[Congressional Record Volume 141, Number 180 (Tuesday, November 14, 1995)]
[House]
[Pages H12319-H12320]
From the Congressional Record Online through the Government Publishing Office [www.gpo.gov]
TRIBUTE TO THE LATE CONSUL GENERAL CHIUNE SUGIHARA
The SPEAKER pro tempore. Under a previous order of the House, the
gentlewoman from Hawaii [Mrs. Mink] is recognized for 5 minutes.
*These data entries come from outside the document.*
Lemma classify_no_index_error r :
  match classify_attempt username r with
  | Finished (Raise e) | Transient e => forall m, e <> IndexError m
  | Finished (Ok _) => True
  end.
Proof.
  destruct r as [st body|m|m]; simpl; try discriminate.
  destruct (st =? 200).
  { destruct body as [[|] msg|type_name|fields]; simpl; try discriminate.
    destruct (truthy_value (fields !! "api_key")); [exact I|discriminate]. }
  destruct ((st =? 401) || (st =? 403)); [discriminate|].
  destruct (500 <=? st); discriminate.
Qed.

(** One iteration of the loop. *)
Lemma attempts_step mr todo a last s :
  attempts up username password mr (S todo) a last s =
  let log := auth_requests s ++ [(username, password)] in
  let s1 := IO log (email_requests s) (sleeps s) in
  match classify_attempt username (auth_api up log) with
  | Finished (Ok k) => (Ok k, s1)
  | Finished (Raise e) => (Raise e, s1)
  | Transient e =>
      if a <? mr then
        match retry_delays !! Z.to_nat a with
        | Some d =>
            attempts up username password mr todo (a + 1) (Some e)
              (IO log (email_requests s) (sleeps s ++ [d]))
        | None => (Raise (IndexError "list index out of range"), s1)
        end
      else (Raise e, s1)
  end.
Proof.
  simpl. unfold bind, post_auth. simpl.
  destruct (classify_attempt username _) as [[k|e]|e]; try reflexivity.
  destruct (a <? mr); [|reflexivity].
  destruct (retry_delays !! Z.to_nat a); reflexivity.
Qed.
(** Rows of two different years make the two ends of the slider differ. *)
Lemma default_years_span (d : DataFrame) (r1 r2 : Row) :
  In r1 (restrict d) -> In r2 (restrict d) -> Year r1 <> Year r2 ->
  exists dy, default_years (preprocess d) = Some dy /\ fst dy < snd dy.
Proof.
  intros H1 H2 Hne.
  assert (Hpre : preprocess d <> []).
  { intros H. apply preprocess_nil_iff in H. rewrite H in H1. contradiction. }
  apply default_years_defined in Hpre. destruct Hpre as [lo [hi Hdef]].
  exists (lo, hi). split; [assumption |]. simpl.
  assert (B1 : lo <= Year r1 <= hi).
  { apply (default_years_bound_years _ _ _ _ Hdef).
    rewrite preprocess_years. now apply in_map. }
  assert (B2 : lo <= Year r2 <= hi).
  { apply (default_years_bound_years _ _ _ _ Hdef).
    rewrite preprocess_years. now apply in_map. }
  lia.
Qed.

(** Rows that all have the year [y] make both ends [y]. *)
Lemma default_years_one_year (d : DataFrame) (y : Z) :
  restrict d <> [] -> (forall r, In r (restrict d) -> Year r = y) ->
  default_years (preprocess d) = Some (y, y).
Proof.
  intros Hne Hall.
  assert (Hpre : preprocess d <> []).
  { intros H. apply preprocess_nil_iff in H. contradiction. }
  apply default_years_defined in Hpre. destruct Hpre as [lo [hi Hdef]].
  destruct (default_years_attained _ _ _ Hdef) as [Hlo Hhi].
  rewrite preprocess_years, in_map_iff in Hlo, Hhi.
  destruct Hlo as [r1 [E1 Hr1]], Hhi as [r2 [E2 Hr2]].
  rewrite <- E1, <- E2, (Hall r1 Hr1), (Hall r2 Hr2) in Hdef. exact Hdef.
Qed.

Lemma default_mask_all (cs : DataFrame) (dy : Z * Z) (r : Row) :
  default_years cs = Some dy -> In r cs ->
  mask dy (disaster_options cs) r = true.
Proof.
  intros Hdef Hr. apply mask_spec.
  destruct dy as [lo hi]. split.
  - apply (default_years_bound_years cs lo hi); [assumption | now apply in_map].
  - apply disaster_options_In. now apply in_map.
Qed.

Lemma preprocess_length (d : DataFrame) :
  List.length (preprocess d) = List.length (restrict d).
Proof.
  unfold preprocess. rewrite handle_missing_rows. apply length_map.
Qed.

(** X4. A loaded file makes the script stop with an exception in three
    situations.  Without any row of an allow-listed type, [min(years)]
    raises ValueError.  With allow-listed rows that all have the same year,
    the year slider raises, its two bounds being equal.  With rows of
    several years but a selection that leaves no row, the bar plot of the
    empty type distribution raises IndexError.  In the first two cases the
    page stops at the sidebar header; in the third it has the widgets, the
    zero metrics and the empty trend chart, and neither heatmap nor
    table. *)
Theorem main_stops_with_exception (disk : Disk) (ui : UI) (d : DataFrame) :
  load_data disk world0 = loaded d world0 ->
  (restrict d = [] ->
   main disk ui world0
   = (Raise (empty_sequence "min"),
      mkWorld [d; []; []] (page_top ++ [sidebar_header "Filter Options"])
        ["Dataset loaded successfully"])) /\
  (forall y, restrict d <> [] -> (forall r, In r (restrict d) -> Year r = y) ->
   main disk ui world0
   = (Raise slider_error,
      mkWorld [d; restrict d; preprocess d]
        (page_top ++ [sidebar_header "Filter Options"])
        ["Dataset loaded successfully"])) /\
  (forall dy, default_years (preprocess d) = Some dy -> fst dy < snd dy ->
   filtered_df (preprocess d) (chosen_years ui dy)
     (chosen_types ui (disaster_options (preprocess d))) = [] ->
   main disk ui world0
   = (Raise index_error,
      mkWorld [d; restrict d; preprocess d; []]
        (page_top ++ sidebar_page (preprocess d) dy ++ page_until_bar)
        ["Dataset loaded successfully"])).
Proof.
  intros Hload. split; [| split].
  - now apply run_main_no_rows.
  - intros y Hne Hall. apply (run_main_one_year disk ui d y Hload).
    now apply default_years_one_year.
  - intros dy Hdef Hlt Hview. now apply run_main_empty_view.
Qed.

Lemma main_stops_with_exception_witness :
  fst (main disk_with_earthquakes untouched world0) = Raise (empty_sequence "min") /\
  fst (main disk_with_one_event untouched world0) = Raise slider_error /\
  fst (main disk_with_fallback floods_2002_2003 world0) = Raise index_error.
Proof.
  split; [| split].
  - rewrite (proj1 (main_stops_with_exception disk_with_earthquakes untouched
                      earthquakes eq_refl) eq_refl).
    reflexivity.
  - rewrite (proj1 (proj2 (main_stops_with_exception disk_with_one_event untouched
                             one_event eq_refl)) 2005).
    + reflexivity.
    + discriminate.
    + intros r [<- | []]. reflexivity.
  - rewrite (proj2 (proj2 (main_stops_with_exception disk_with_fallback
                             floods_2002_2003 two_events eq_refl))
               (1999, 2001) eq_refl).
    + reflexivity.
    + simpl. lia.
    + reflexivity.
Defined.

(** X5. When the allow-listed rows of the loaded file span more than one
    year and the widget values leave at least one row, the script ends
    normally: the loaded frame is untouched, the cleaned climate subset and
    the view filtered by the widget values are new objects, and the page
    shows the sidebar widgets with their bounds and options followed by the
    metrics, chart data and table of that view. *)
Theorem main_renders_chosen_view (disk : Disk) (ui : UI) (d : DataFrame) (dy : Z * Z) :
  load_data disk world0 = loaded d world0 ->
  default_years (preprocess d) = Some dy ->
  fst dy < snd dy ->
  filtered_df (preprocess d) (chosen_years ui dy)
    (chosen_types ui (disaster_options (preprocess d))) <> [] ->
  main disk ui world0
  = (Ok tt,
     mkWorld [d; restrict d; preprocess d;
              filtered_df (preprocess d) (chosen_years ui dy)
                (chosen_types ui (disaster_options (preprocess d)))]
       (page_top ++ sidebar_page (preprocess d) dy
        ++ view_page (filtered_df (preprocess d) (chosen_years ui dy)
                        (chosen_types ui (disaster_options (preprocess d)))))
       ["Dataset loaded successfully"]).
Proof.
  intros Hload Hdef Hlt Hview. now apply run_main_view.
Qed.

Lemma main_renders_chosen_view_witness :
  filtered_df (preprocess two_events) (2000, 2001) ["Storm"] <> [] /\
  main disk_with_fallback storms_2000_2001 world0
  = (Ok tt,
     mkWorld [two_events; restrict two_events; preprocess two_events;
              filtered_df (preprocess two_events) (2000, 2001) ["Storm"]]
       (page_top ++ sidebar_page (preprocess two_events) (1999, 2001)
        ++ view_page (filtered_df (preprocess two_events) (2000, 2001) ["Storm"]))
       ["Dataset loaded successfully"]).
Proof.
  assert (Hview : filtered_df (preprocess two_events) (2000, 2001) ["Storm"] <> [])
    by discriminate.
  split; [exact Hview |].
  apply (main_renders_chosen_view disk_with_fallback storms_2000_2001 two_events
           (1999, 2001)).
  - reflexivity.
  - reflexivity.
  - simpl. lia.
  - exact Hview.
Defined.
(** [s.includes(p)] *)
Fixpoint includes (s p : jsstring) : bool :=
  startsWith s p ||
  match s with
  | [] => false
  | _ :: s' => includes s' p
  end.

(** [s.split(/\r?\n/)]: the separator is a line feed, together with the
    carriage return right before it when there is one; [cur] is the piece
    being accumulated.  The result is never empty. *)
Fixpoint split_from (cur s : jsstring) : list jsstring :=
  match s with
  | [] => [cur]
  | c :: rest =>
      if c =? LF then cur :: split_from [] rest
      else
        match rest with
        | d :: rest' =>
            if (c =? CR) && (d =? LF) then cur :: split_from [] rest'
            else split_from (cur ++ [c]) rest
        | [] => [cur ++ [c]]
        end
  end.

Definition split_newlines (s : jsstring) : list jsstring := split_from [] s.

(** [lines.pop()]: the array without its last element, and that element
    ([None] stands for [undefined], on an empty array). *)
Definition pop {A} (l : list A) : list A * option A :=
  (removelast l, last l).

(** Decimal rendering of an integer, as template literals do. *)
Definition of_Z (z : Z) : jsstring := lit (pretty z).

End JS.

(** ** Thrown values

    [catch (err)] receives any JavaScript value.  The code tells [Error]
    instances (which carry a [name] and a [message]) from everything else
    with [err instanceof Error]. *)

Inductive thrown :=
  | ErrorObj (name message : jsstring)
  | NonError (repr : jsstring).

Definition instanceofError (e : thrown) : bool :=
  match e with ErrorObj _ _ => true | NonError _ => false end.

(** [new Error(msg)] *)
Definition newError (msg : jsstring) : thrown := ErrorObj (JS.lit "Error") msg.

Inductive result (A : Type) :=
  | Ok (a : A)
  | Throw (e : thrown).
Arguments Ok {A} a.
Arguments Throw {A} e.

(** ** JSON values and [JSON.parse]

    [JSON.parse] belongs to the platform; this is the grammar of ECMA-404
    as ECMAScript reads it.  A number keeps its decimal value
    [(-1)^neg * digits * 10^exp10]. *)

Module Json.

Inductive t :=
  | JNull
  | JBool (b : bool)
  | JNum (neg : bool) (digits : N) (exp10 : Z)
  | JStr (s : jsstring)
  | JArr (items : list t)
  | JObj (members : list (jsstring * t)).

Definition is_ws (c : N) : bool :=
  (c =? 32) || (c =? 9) || (c =? 10) || (c =? 13).

Fixpoint skip_ws (s : jsstring) : jsstring :=
  match s with
  | c :: r => if is_ws c then skip_ws r else s
  | [] => []
  end.

Definition is_digit (c : N) : bool := (48 <=? c) && (c <=? 57).

Definition hex_val (c : N) : option N :=
  if is_digit c then Some (c - 48)
  else if (97 <=? c) && (c <=? 102) then Some (c - 87)
  else if (65 <=? c) && (c <=? 70) then Some (c - 55)
  else None.

(** The character a one-letter escape stands for. *)
Definition unescape (c : N) : option N :=
  if c =? 34 then Some 34          (* quotation mark *)
  else if c =? 92 then Some 92     (* reverse solidus *)
  else if c =? 47 then Some 47     (* solidus *)
  else if c =? 98 then Some 8      (* b: backspace *)
  else if c =? 102 then Some 12    (* f: form feed *)
  else if c =? 110 then Some 10    (* n: line feed *)
  else if c =? 114 then Some 13    (* r: carriage return *)
  else if c =? 116 then Some 9     (* t: tab *)
  else None.

(** The rest of a string literal, after its opening quote; [acc] holds the
    characters read so far, last first. *)
Fixpoint parse_string (acc s : jsstring) : option (jsstring * jsstring) :=
  match s with
  | [] => None
  | c :: r =>
      if c =? 34 then Some (rev acc, r)
      else if c =? 92 then
        match r with
        | [] => None
        | e :: r1 =>
            if e =? 117 then
              match r1 with
              | h1 :: h2 :: h3 :: h4 :: r2 =>
                  match hex_val h1, hex_val h2, hex_val h3, hex_val h4 with
                  | Some a, Some b, Some c', Some d =>
                      parse_string (((a * 16 + b) * 16 + c') * 16 + d :: acc) r2
                  | _, _, _, _ => None
                  end
              | _ => None
              end
            else
              match unescape e with
              | Some v => parse_string (v :: acc) r1
              | None => None
              end
        end
      else if c <? 32 then None
      else parse_string (c :: acc) r
  end.

(** The longest run of digits at the head of [s]: the number they extend
    [acc] to, how many they are, and what follows. *)
Fixpoint take_digits (acc : N) (cnt : nat) (s : jsstring) : N * nat * jsstring :=
  match s with
  | c :: r => if is_digit c then take_digits (acc * 10 + (c - 48)) (S cnt) r
              else (acc, cnt, s)
  | [] => (acc, cnt, [])
  end.

Definition parse_int_part (s : jsstring) : option (N * jsstring) :=
  match s with
  | c :: r =>
      if c =? 48 then Some (0, r)
      else if is_digit c then
        let '(m, _, r') := take_digits 0 0 s in Some (m, r')
      else None
  | [] => None
  end.

Definition parse_frac_part (m : N) (s : jsstring) : option (N * Z * jsstring) :=
  match s with
  | c :: r =>
      if c =? 46 then
        let '(m', cnt, r') := take_digits m 0 r in
        match cnt with
        | O => None
        | _ => Some (m', (- Z.of_nat cnt)%Z, r')
        end
      else Some (m, 0%Z, s)
  | [] => Some (m, 0%Z, [])
  end.

Definition parse_exp_part (s : jsstring) : option (Z * jsstring) :=
  match s with
  | c :: r =>
      if (c =? 101) || (c =? 69) then
        let '(sgn, r1) :=
          match r with
          | d :: r0 => if d =? 45 then ((-1)%Z, r0)
                       else if d =? 43 then (1%Z, r0) else (1%Z, r)
          | [] => (1%Z, r)
          end in
        let '(v, cnt, r2) := take_digits 0 0 r1 in
        match cnt with
        | O => None
        | _ => Some ((sgn * Z.of_N v)%Z, r2)
        end
      else Some (0%Z, s)
  | [] => Some (0%Z, [])
  end.

Definition parse_number (s : jsstring) : option (t * jsstring) :=
  let '(neg, s1) :=
    match s with
    | c :: r => if c =? 45 then (true, r) else (false, s)
    | [] => (false, s)
    end in
  '(m, s2) ← parse_int_part s1;
  '(m', e1, s3) ← parse_frac_part m s2;
  '(e2, s4) ← parse_exp_part s3;
  Some (JNum neg m' (e1 + e2)%Z, s4).

Definition parse_keyword (kw : jsstring) (v : t) (s : jsstring)
  : option (t * jsstring) :=
  if JS.startsWith s kw then Some (v, drop (length kw) s) else None.

(** One unit of [fuel] is spent per nested value and per array element or
    object member, each of which takes at least one character. *)
Fixpoint parse_value (fuel : nat) (s : jsstring) : option (t * jsstring) :=
  match fuel with
  | O => None
  | S fuel' =>
      match skip_ws s with
      | [] => None
      | c :: r =>
          if c =? 123 then
            match skip_ws r with
            | d :: r' => if d =? 125 then Some (JObj [], r')
                         else parse_members fuel' [] r
            | [] => None
            end
          else if c =? 91 then
            match skip_ws r with
            | d :: r' => if d =? 93 then Some (JArr [], r')
                         else parse_elements fuel' [] r
            | [] => None
            end
          else if c =? 34 then
            '(str, r') ← parse_string [] r; Some (JStr str, r')
          else if c =? 116 then parse_keyword (JS.lit "true") (JBool true) (c :: r)
          else if c =? 102 then parse_keyword (JS.lit "false") (JBool false) (c :: r)
          else if c =? 110 then parse_keyword (JS.lit "null") JNull (c :: r)
          else parse_number (c :: r)
      end
  end
with parse_elements (fuel : nat) (acc : list t) (s : jsstring)
  : option (t * jsstring) :=
  match fuel with
  | O => None
  | S fuel' =>
      '(v, r) ← parse_value fuel' s;
      match skip_ws r with
      | c :: r' =>
          if c =? 44 then parse_elements fuel' (v :: acc) r'
          else if c =? 93 then Some (JArr (rev (v :: acc)), r')
          else None
      | [] => None
      end
  end
with parse_members (fuel : nat) (acc : list (jsstring * t)) (s : jsstring)
  : option (t * jsstring) :=
  match fuel with
  | O => None
  | S fuel' =>
      match skip_ws s with
      | q :: r0 =>
          if q =? 34 then
            '(key, r1) ← parse_string [] r0;
            match skip_ws r1 with
            | c :: r2 =>
                if c =? 58 then
                  '(v, r3) ← parse_value fuel' r2;
                  match skip_ws r3 with
                  | d :: r4 =>
                      if d =? 44 then parse_members fuel' ((key, v) :: acc) r4
                      else if d =? 125 then Some (JObj (rev ((key, v) :: acc)), r4)
                      else None
                  | [] => None
                  end
                else None
            | [] => None
            end
          else None
      | [] => None
      end
  end.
Mrs. MINK of Hawaii. Mr. Speaker, I rise to honor the late Chiune
Sugihara of Japan, credited with saving the lives of thousands of
Jewish refugees fleeing Poland in 1940. Chiune Sugihara died an unsung
hero in 1986, but recently his story has been brought to international
distinction as the ``Japanese Schindler.'' This quiet man of courage is
now being honored after 55 years in a series of events worldwide,
including today's gala tribute in New York City by the Holocaust Oral
History project.
Chiune Sugihara was assigned to Kaunas, Lithuania in 1939, as the
Consul General where the Japanese Government assigned him to report on
Soviet actions and German war intentions. The Nazi World War II
slaughter of Jews had begun and scores of Jewish families sought to
escape from Europe--mostly from Germany, Austria, and Poland. In
September 1939, the German invasion of Poland caused Jews to seek
refuge in Lithuania, many who desperately wanted to find passage to
safer lands. First, they needed to find visas.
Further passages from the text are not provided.